The lines below starting at the line containing "apply says_sayable|]. by" and ending at the line containing "- intros H. apply Hv" are to be repeated exactly, with both ends kept and nothing else added.

◆ Task input:
==========
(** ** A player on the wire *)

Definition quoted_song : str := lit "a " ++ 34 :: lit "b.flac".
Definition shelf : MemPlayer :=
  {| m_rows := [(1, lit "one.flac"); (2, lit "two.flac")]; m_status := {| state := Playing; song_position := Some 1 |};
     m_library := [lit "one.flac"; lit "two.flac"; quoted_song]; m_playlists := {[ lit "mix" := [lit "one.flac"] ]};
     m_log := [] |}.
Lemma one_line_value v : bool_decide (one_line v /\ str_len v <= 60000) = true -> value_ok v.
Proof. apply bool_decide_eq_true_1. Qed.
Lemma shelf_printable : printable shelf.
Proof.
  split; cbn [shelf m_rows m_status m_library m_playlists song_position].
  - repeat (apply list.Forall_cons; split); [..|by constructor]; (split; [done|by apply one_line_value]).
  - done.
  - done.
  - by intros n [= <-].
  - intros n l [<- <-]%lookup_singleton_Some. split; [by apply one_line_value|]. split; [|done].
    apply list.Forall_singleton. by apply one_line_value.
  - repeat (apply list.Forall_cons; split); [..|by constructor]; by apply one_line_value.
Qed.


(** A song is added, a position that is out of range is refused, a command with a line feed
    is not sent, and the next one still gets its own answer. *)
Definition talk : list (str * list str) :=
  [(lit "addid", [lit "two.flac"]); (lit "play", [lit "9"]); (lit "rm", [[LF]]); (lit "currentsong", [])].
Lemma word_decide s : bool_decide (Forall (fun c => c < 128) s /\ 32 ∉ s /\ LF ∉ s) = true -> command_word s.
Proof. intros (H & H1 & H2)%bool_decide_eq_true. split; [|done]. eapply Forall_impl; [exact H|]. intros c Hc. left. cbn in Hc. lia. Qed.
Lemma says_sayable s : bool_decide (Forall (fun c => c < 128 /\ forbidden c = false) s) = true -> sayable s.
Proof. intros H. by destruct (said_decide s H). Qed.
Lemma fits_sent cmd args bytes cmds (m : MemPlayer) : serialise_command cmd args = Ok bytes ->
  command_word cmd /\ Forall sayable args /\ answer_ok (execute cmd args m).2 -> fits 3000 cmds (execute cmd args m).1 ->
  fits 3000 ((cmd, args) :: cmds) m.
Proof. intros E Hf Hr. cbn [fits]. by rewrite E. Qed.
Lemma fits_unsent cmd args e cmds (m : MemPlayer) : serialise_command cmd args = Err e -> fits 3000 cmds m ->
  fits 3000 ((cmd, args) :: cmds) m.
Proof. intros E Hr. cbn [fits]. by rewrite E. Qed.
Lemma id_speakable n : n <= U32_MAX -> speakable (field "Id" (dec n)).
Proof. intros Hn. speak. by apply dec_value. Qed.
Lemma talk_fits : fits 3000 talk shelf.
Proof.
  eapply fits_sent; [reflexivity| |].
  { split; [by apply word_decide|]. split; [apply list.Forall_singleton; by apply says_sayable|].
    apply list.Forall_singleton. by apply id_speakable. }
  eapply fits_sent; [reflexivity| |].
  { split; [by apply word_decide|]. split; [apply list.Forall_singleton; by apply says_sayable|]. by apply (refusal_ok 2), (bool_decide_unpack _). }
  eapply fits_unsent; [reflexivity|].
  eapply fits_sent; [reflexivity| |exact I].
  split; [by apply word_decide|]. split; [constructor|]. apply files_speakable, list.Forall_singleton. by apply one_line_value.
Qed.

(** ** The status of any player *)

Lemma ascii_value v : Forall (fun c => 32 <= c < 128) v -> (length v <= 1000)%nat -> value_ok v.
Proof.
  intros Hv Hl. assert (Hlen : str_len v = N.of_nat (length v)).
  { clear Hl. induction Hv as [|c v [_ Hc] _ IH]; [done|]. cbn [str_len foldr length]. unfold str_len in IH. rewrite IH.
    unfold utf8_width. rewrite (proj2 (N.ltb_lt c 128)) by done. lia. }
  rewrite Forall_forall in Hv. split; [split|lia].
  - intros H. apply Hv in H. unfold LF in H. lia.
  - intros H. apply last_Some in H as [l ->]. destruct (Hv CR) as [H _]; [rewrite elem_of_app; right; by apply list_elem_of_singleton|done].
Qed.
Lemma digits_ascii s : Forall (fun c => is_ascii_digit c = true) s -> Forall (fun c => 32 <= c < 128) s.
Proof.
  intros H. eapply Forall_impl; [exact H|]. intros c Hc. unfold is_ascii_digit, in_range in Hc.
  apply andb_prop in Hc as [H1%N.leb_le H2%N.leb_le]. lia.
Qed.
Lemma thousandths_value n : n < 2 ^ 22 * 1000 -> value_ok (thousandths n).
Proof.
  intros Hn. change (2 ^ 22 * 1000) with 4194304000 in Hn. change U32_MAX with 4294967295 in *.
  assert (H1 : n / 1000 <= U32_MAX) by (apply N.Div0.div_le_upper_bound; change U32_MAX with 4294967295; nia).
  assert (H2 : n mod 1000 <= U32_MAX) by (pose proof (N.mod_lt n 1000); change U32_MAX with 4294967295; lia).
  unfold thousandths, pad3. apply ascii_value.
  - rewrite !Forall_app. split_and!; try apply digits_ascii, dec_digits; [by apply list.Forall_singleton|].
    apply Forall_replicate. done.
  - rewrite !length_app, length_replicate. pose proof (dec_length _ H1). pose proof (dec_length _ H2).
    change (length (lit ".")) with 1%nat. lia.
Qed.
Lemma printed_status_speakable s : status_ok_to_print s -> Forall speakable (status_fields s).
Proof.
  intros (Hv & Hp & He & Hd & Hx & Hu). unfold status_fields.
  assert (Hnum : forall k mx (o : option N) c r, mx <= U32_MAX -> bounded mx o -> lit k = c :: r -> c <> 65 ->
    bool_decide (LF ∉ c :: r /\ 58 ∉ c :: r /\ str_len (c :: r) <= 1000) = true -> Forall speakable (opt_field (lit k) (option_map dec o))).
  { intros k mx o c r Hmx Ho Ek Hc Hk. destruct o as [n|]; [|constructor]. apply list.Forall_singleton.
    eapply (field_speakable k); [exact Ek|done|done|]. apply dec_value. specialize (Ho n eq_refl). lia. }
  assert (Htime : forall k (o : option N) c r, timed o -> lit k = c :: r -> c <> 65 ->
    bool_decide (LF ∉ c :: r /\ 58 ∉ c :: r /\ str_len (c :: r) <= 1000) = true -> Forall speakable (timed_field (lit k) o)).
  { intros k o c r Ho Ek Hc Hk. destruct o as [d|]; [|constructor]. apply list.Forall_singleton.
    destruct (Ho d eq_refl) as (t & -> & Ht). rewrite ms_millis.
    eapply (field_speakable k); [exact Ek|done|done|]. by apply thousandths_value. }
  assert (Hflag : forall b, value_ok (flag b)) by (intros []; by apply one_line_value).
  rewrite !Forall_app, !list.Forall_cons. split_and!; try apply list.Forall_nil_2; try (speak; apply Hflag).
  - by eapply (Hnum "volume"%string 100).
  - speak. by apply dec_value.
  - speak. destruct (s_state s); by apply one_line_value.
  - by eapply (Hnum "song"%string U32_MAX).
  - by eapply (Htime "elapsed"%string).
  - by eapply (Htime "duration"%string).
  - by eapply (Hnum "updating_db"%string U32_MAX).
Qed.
==========
◆ Task output:
  { split; [by apply word_decide|]. split; [apply list.Forall_singleton; by apply says_sayable|]. by apply (refusal_ok 2), (bool_decide_unpack _). }
  eapply fits_unsent; [reflexivity|].
  eapply fits_sent; [reflexivity| |exact I].
  split; [by apply word_decide|]. split; [constructor|]. apply files_speakable, list.Forall_singleton. by apply one_line_value.
Qed.

(** ** The status of any player *)

Lemma ascii_value v : Forall (fun c => 32 <= c < 128) v -> (length v <= 1000)%nat -> value_ok v.
Proof.
  intros Hv Hl. assert (Hlen : str_len v = N.of_nat (length v)).
  { clear Hl. induction Hv as [|c v [_ Hc] _ IH]; [done|]. cbn [str_len foldr length]. unfold str_len in IH. rewrite IH.
    unfold utf8_width. rewrite (proj2 (N.ltb_lt c 128)) by done. lia. }
  rewrite Forall_forall in Hv. split; [split|lia].
  - intros H. apply Hv in H. unfold LF in H. lia.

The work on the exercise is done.